§ 17. Mr. Tam Dalyell (Linlithgow)
If he will make a statement on his plans for call-up of reservists. 
§ The Secretary of State for Defence (Mr. Geoffrey Hoon)
As I said earlier today in response to my hon. Friend the Member for Leyton and Wanstead (Harry Cohen), a call-out order was made on 14 October 2002 in support of operations in Afghanistan and related operations against international terrorism. That was purely for the continuation of existing operations. In line with our policy since the strategic defence review, any substantial new operation would require support from reservists. That would be the subject of a separate call-out order at the appropriate time.
§ Mr. Dalyell
Given that this has been not exactly the most glorious week in the history of the royal prerogative, and given that for a precedent relating to my right hon. Friend's previous answer we have to go back to the Korean war, if there is to be a call-up of reservists would it not at least be wise to come to the House of Commons—regardless of the royal prerogative—to seek a substantive motion of agreement by the House to the call-up of reservists?
§ Mr.
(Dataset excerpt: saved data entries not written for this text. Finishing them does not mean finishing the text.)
(* ===== verification/Catalog.v ===== *)
(** * Templates, node pools, images and runtime settings
    ([src/storage/template_store.rs], [node_pool_store.rs],
    [image_policy_store.rs], [runtime_settings.rs])

    What a workspace is created from. A template names the node pools it allows;
    the names are copied into [workspace_template_node_pools], which keeps a pool
    from being deleted while a template or a live workspace uses it. YAML is
    parsed by [serde_yaml_ng], the class [TemplateYaml]. *)
From S2P Require Import Prelude Text Json Quota Auth Templates Workspaces Errors ShrinkOperation Database.

Class TemplateYaml := yaml_from_str : string → option WorkspaceTemplateDocument.

(** ** Runtime settings *)
Definition DEFAULT_JOB_WORKER_CONCURRENCY : Z := 32.
Definition MAX_JOB_WORKER_CONCURRENCY : Z := 256.
Definition DEFAULT_CPU_OVERCOMMIT_RATIO : Z := 10.
Definition MAX_CPU_OVERCOMMIT_RATIO : Z := 1000.

Record RuntimeSettings := mkRuntimeSettings {
  job_worker_concurrency : Z;  (** u16 *)
  settings_cpu_overcommit_ratio : Z;  (** u16 *)
}.

Definition default_settings : RuntimeSettings :=
  mkRuntimeSettings DEFAULT_JOB_WORKER_CONCURRENCY DEFAULT_CPU_OVERCOMMIT_RATIO.

Definition settings_from_row (concurrency ratio : Z) : result StorageError.t RuntimeSettings :=
  _ ← ensure (in_u16 concurrency && in_range 1 MAX_JOB_WORKER_CONCURRENCY concurrency)
        StorageError.InvalidJobWorkerConcurrency;
  _ ← ensure (in_u16 ratio && in_range 1 MAX_CPU_OVERCOMMIT_RATIO ratio)
        StorageError.InvalidCpuOvercommitRatio;
  Ok (mkRuntimeSettings concurrency ratio).

Definition runtime_settings (inst : string) : DbM RuntimeSettings :=
  row ← reads (λ db, t_runtime_settings db !! inst);
  lift match row with
       | None => Ok default_settings
       | Some row => settings_from_row (rs_job_worker_concurrency row) (rs_cpu_overcommit_ratio row)
       end.

Definition cpu_overcommit_ratio_setting (inst : string) : DbM Z :=
  settings ← runtime_settings inst;
  mret (settings_cpu_overcommit_ratio settings).

(** The upsert with [COALESCE]: absent values keep the stored ones. *)
Definition patched_settings (row : option RuntimeSettingsRow) (concurrency ratio : option Z) (now : Z)
    : RuntimeSettingsRow :=
  match row with
  | None => mkRuntimeSettingsRow (default DEFAULT_JOB_WORKER_CONCURRENCY concurrency)
              (default DEFAULT_CPU_OVERCOMMIT_RATIO ratio) now
  | Some row => mkRuntimeSettingsRow (default (rs_job_worker_concurrency row) concurrency)
                  (default (rs_cpu_overcommit_ratio row) ratio) now
  end.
Hoon
As I said earlier when asked the same question, there is a well-established procedure in the 20 House applying to the call-out of reserves, governed by an Act of Parliament. That requires the House to he informed in the usual way. My hon. Friend has long experience of the procedures of the House, so if he wants to debate the matter when the order is laid, he will, no doubt, find an opportunity to do so.
§ Mr. John Gummer (Suffolk, Coastal)
I wonder whether the Secretary of State will think again about his response. There is considerable doubt and concern about the possible purpose of recalling the reservists. The House needs to be properly informed and to have every opportunity to discuss any issue that might involve reserve personnel. I therefore ask the right hon. Gentleman to think again and to ensure that all of us have a proper chance to discuss that issue, which is not as open and closed as many in the past have been.
§ Mr. Hoon
To the best of my knowledge, the right hon. Gentleman was a member of the Cabinet when the relevant Act of Parliament passed through the House—off the top of my head, I believe it was in 1996. Existing procedures are therefore the responsibility not only of the current Government, but of that previous Government. That legislation, which builds on previous practice both of Governments and of the House, is something with which the right hon. Gentleman is entirely familiar. The procedure is well-established and does not require to be changed at this stage.